One more useful cross-asset signal came from the Absa NewGold ETF, which fell 3.6% to KES 5,200 even as spot gold rose 1.0% to $4,061.5. That mismatch is a reminder that locally listed instruments can trade on liquidity and valuation factors distinct from the underlying commodity. Meanwhile, agricultural commodities also moved sharply, with cocoa up 5.2% to 5,151.0, coffee up 1.4% to 295.05, and cotton up 6.7% to 76.82. Those moves matter for East Africa’s export backdrop, even if their transmission into Nairobi stock exchange today was less direct than oil’s effect on listed fuel marketers.
Outlook: what to watch after the FY2025 release
The next step is to parse the full detail of TotalEnergies Marketing Kenya’s audited accounts, especially any disclosures on sales volumes, inventory effects, finance costs and dividend policy for 2025. Investors should also track how management frames 2026 trading conditions against a Brent price of $73.92, a relatively steady USD/KES at 128.47, and a domestic market where the NSE 25 is flat but dispersion across stocks remains wide.

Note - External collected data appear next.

(** X11.  The labels the processed branch trains and scores on are labels
    of the partition: every re-aligned entry is an entry of [y_train]
    (of [y_test]) whose row identifier survived the filter; no label is
    made up and none comes from the other partition. *)
Theorem realigned_labels_come_from_partition (self : ModelComparer)
    X y test_size random_state (r : Run (Label := Label) (P := P))
    (b : Branch) :
  run self X y test_size random_state = Ok r ->
  branch r = Some b ->
  (forall kv, kv ∈ y_train_processed b ->
     kv ∈ y_train r /\ kv.1 ∈ df_index (X_train_processed b)) /\
  (forall kv, kv ∈ y_test_processed b ->
     kv ∈ y_test r /\ kv.1 ∈ df_index (X_test_processed b)).
Proof.
  intros Hr Hb. apply compare_run_inv in Hr as (_ & _ & Hpre).
  destruct (preprocessor self) as [pre|].
  - destruct Hpre as (b' & Hb' & _ & _ & _ & Hytr & Hyte & _).
    rewrite Hb in Hb'. injection Hb' as <-.
    split; eauto using series_loc_from.
  - destruct Hpre as [Hn _]. congruence.
Qed.

(** An error of the [fit] of the clone is the error of [compare]. *)
Lemma compare_fit_raises (m mf : Model) (pre : P)
    (res : option ResultTable) X y test_size random_state
    Xtr Xte ytr yte (s : float) (e : exn) :
  train_test_split X y test_size random_state = Ok (Xtr, Xte, ytr, yte) ->
  model_fit (clone_model m) Xtr ytr = Ok mf ->
  model_score mf Xte yte = Ok s ->
  t_fit (t_clone pre) Xtr = Raise e ->
  compare clone_model model_fit model_score train_test_split
    (mkComparer m (Some pre) res) X y test_size random_state
  = Raise e.
Proof.
  intros Hsplit Hfit Hscore Hr.
  unfold compare, compare_run. cbn [preprocessor model].
  rewrite Hsplit. cbn. rewrite Hfit. cbn. rewrite Hscore. cbn.
  rewrite Hr. reflexivity.
Qed.

End HarnessFacts.

(** X12.  With an estimator of this module as preprocessor, the processed
    branch works on sub-tables of the partitions: the rows of the filtered
    training (test) table are rows of the training (test) partition in
    their order, so the "Processed" row never counts more rows than the
    "Raw" row. *)
Theorem processed_partitions_are_subtables {Label Model : Type}
    (clone_model : Model -> Model)
    (model_fit : Model -> DataFrame -> Series Z Label -> result Model)
    (model_score : Model -> DataFrame -> Series Z Label -> result float)
    (train_test_split :
       DataFrame -> Series Z Label -> float -> Z ->
       result (DataFrame * DataFrame * Series Z Label * Series Z Label))
    (self : ModelComparer (Model := Model) (P := Preprocessor))
    (X : DataFrame) (y : Series Z Label) (test_size : float)
    (random_state : Z) (r : Run (Label := Label) (P := Preprocessor))
    (b : Branch (Label := Label) (P := Preprocessor)) :
  compare_run clone_model model_fit model_score train_test_split
    self X y test_size random_state = Ok r ->
  branch r = Some b ->
  sublist (df_rows (X_train_processed b)) (df_rows (X_train r)) /\
  sublist (df_rows (X_test_processed b)) (df_rows (X_test r)) /\
  df_len (X_train_processed b) <= df_len (X_train r) /\
  df_len (X_test_processed b) <= df_len (X_test r) /\
  forall raw processed,
    results r = [("Raw", raw); ("Processed", processed)] ->
    Train_Samples processed <= Train_Samples raw /\
    Test_Samples processed <= Test_Samples raw.
Proof.
  intros Hr Hb. apply compare_run_inv in Hr as (_ & _ & Hpre).
  destruct (preprocessor self) as [pre|]; [|destruct Hpre; congruence].
  destruct Hpre as (b' & Hb' & _ & Htr & Hte & _ & _ & _ & Hres).
  rewrite Hb in Hb'. injection Hb' as <-.
  assert (Hsub : forall T T',
            t_transform (processor b) T = Ok T' ->
            sublist (df_rows T') (df_rows T)).
  { intros T T' Ht. cbn in Ht.
    assert (Hstd : OutlierStdRemove.transform (estimator_of (processor b)) T
                   = Ok T') by (by destruct (processor b)).
    apply transform_ok_inv in Hstd as (_ & _ & ->). cbn [df_rows].
    apply sublist_filter. }
  pose proof (Hsub _ _ Htr) as H1. pose proof (Hsub _ _ Hte) as H2.
  pose proof (sublist_length _ _ H1) as L1.
  pose proof (sublist_length _ _ H2) as L2.
  unfold df_len. repeat (split; [done|]).
  intros raw processed Heq. rewrite Hres in Heq.
  injection Heq as <- <-. done.
Qed.

(** X13.  [compare] fits a clone, so it forgets what the given
    preprocessor was fitted on before: two harnesses whose preprocessors
    were built with the same parameters, whatever their [bounds_], run to
    the same result. *)
Theorem compare_ignores_earlier_fit {Label Model : Type}
    (clone_model : Model -> Model)
    (model_fit : Model -> DataFrame -> Series Z Label -> result Model)
    (model_score : Model -> DataFrame -> Series Z Label -> result float)
    (train_test_split :
       DataFrame -> Series Z Label -> float -> Z ->
       result (DataFrame * DataFrame * Series Z Label * Series Z Label))
    (m : Model) (p p' : Preprocessor) (res res' : option ResultTable)
    (X : DataFrame) (y : Series Z Label) (test_size : float)
    (random_state : Z) :
  same_parameters p p' ->
  compare_run clone_model model_fit model_score train_test_split
    (mkComparer m (Some p) res) X y test_size random_state
  = compare_run clone_model model_fit model_score train_test_split
      (mkComparer m (Some p') res') X y test_size random_state.
Proof.
  intros Hp.
  assert (Hclone : t_clone p = t_clone p').
  { destruct p as [e|e], p' as [e'|e']; try done;
      destruct Hp as [Hc Hf]; cbn; by rewrite Hc, Hf. }
  unfold compare_run. cbn [preprocessor model]. by rewrite Hclone.
Qed.

(** X14.  After the [transform] of either class the labels can always be
    re-aligned: when the labels carry the row identifiers of the table,
    [y.loc] on the index of the filtered table raises nothing, returns
    only entries of [y] for surviving rows, and, the identifiers being
    distinct, one entry per surviving row in the order of the rows. *)
Theorem realign_after_filter {V : Type} (self : Estimator)
    (X X' : DataFrame) (y : Series Z V) :
  OutlierStdRemove.transform self X = Ok X' \/
  OutlierIQRRemove.transform self X = Ok X' ->
  map fst y = df_index X ->
  exists yp,
    series_loc y (df_index X') = Ok yp /\
    (forall kv, kv ∈ yp -> kv ∈ y /\ kv.1 ∈ df_index X') /\
    (NoDup (df_index X) ->
     map fst yp = df_index X' /\ length yp = df_len X').
Proof.
  intros Ht Hy.
  change (OutlierIQRRemove.transform self X)
    with (OutlierStdRemove.transform self X) in Ht.
  assert (Hstd : OutlierStdRemove.transform self X = Ok X') by tauto.
  destruct (series_loc_ok y (df_index X')) as [yp Hyp].
  { intros i Hi. rewrite Hy. eapply transform_index_incl; eassumption. }
  exists yp. split; [exact Hyp|]. split.
  - eauto using series_loc_from.
  - intros Hnd. rewrite <- Hy in Hnd.
    destruct (series_loc_index _ _ _ Hnd Hyp) as [Hi Hl].
    split; [done|]. unfold df_len. rewrite Hl. unfold df_index.
    apply length_map.
Qed.


(** X15.  Monitoring more columns never keeps more rows: with the same
    stored bounds, the table [transform] returns for a longer list of
    monitored columns is a sub-table of the one it returns for the
    shorter list. *)
Theorem more_columns_keep_fewer_rows (self : Estimator)
    (cols more : list string) (X X' : DataFrame) :
  OutlierStdRemove.transform (with_columns self (cols ++ more)) X = Ok X' ->
  exists X1,
    OutlierStdRemove.transform (with_columns self cols) X = Ok X1 /\
    OutlierStdRemove.transform (with_columns self more) X1 = Ok X' /\
    sublist (df_rows X') (df_rows X1).
Proof.
  intros Ht. apply transform_ok_inv in Ht as (Hs & HC & ->).
  cbn [columns with_columns] in HC.
  assert (Hs1 : scalar_bounds (with_columns self cols)).
  { intros c Hc. apply (Hs c). cbn. apply elem_of_app. by left. }
  assert (Hs2 : scalar_bounds (with_columns self more)).
  { intros c Hc. apply (Hs c). cbn. apply elem_of_app. by right. }
  eexists. split.
  { apply transform_scalar; [exact Hs1|].
    intros c Hc. apply HC, elem_of_app. by left. }
  assert (Hrows :
    filter (fun r => keep (with_columns self (cols ++ more)) r = true)
      (df_rows X)
    = filter (fun r => keep (with_columns self more) r = true)
        (filter (fun r => keep (with_columns self cols) r = true)
           (df_rows X))).
  { rewrite filter_filter_and. apply list_filter_iff. intros r.
    unfold keep. cbn [columns bounds_ with_columns].
    by rewrite forallb_app. }
  split.
  - rewrite transform_scalar; [|exact Hs2|].
    + cbn [df_columns df_rows]. by rewrite Hrows.
    + intros c Hc. cbn [df_columns]. apply HC, elem_of_app. by right.
  - cbn [df_rows]. rewrite Hrows. apply sublist_filter.
Qed.

(** ** The table objects a call builds *)

Section Allocation.

Lemma for_each_st_size (self : Estimator) (cols : list string) :
  forall (l : loc) (σ σ' : store) (v : DataFrame) (l' : loc),
    σ !! l = Some v ->
    for_each_st cols (loop_body_st self) l σ = (σ', Ok l') ->
    (size σ' = size σ + length cols)%nat.
Proof.
  induction cols as [|c cols IH]; intros l σ σ' v l' Hl Hf.
  - injection Hf as <- <-. simpl. lia.
  - rewrite for_each_st_cons, (loop_body_st_eq self l c σ v Hl) in Hf.
    destruct (loop_body self v c) as [v1|e]; [|discriminate].
    apply (IH _ _ _ v1) in Hf; [|apply lookup_insert_eq].
    rewrite Hf.
    rewrite (map_size_insert_None (fresh (dom σ)) v1 σ);
      [simpl; apply plus_n_Sm|].
    apply not_elem_of_dom, is_fresh.
Qed.

End Allocation.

Alongside that, the rollout of the NSE’s new Banking Sector Index and governance developments at Absa Bank Kenya, as reported by local media, could influence sector rotation. For retail investors, the practical takeaway is clear: in Kenyan oil stocks, the most important numbers are no longer just revenue and profit, but the interaction between global crude, local currency stability and the company’s ability to defend margins without relying on one-off inventory gains.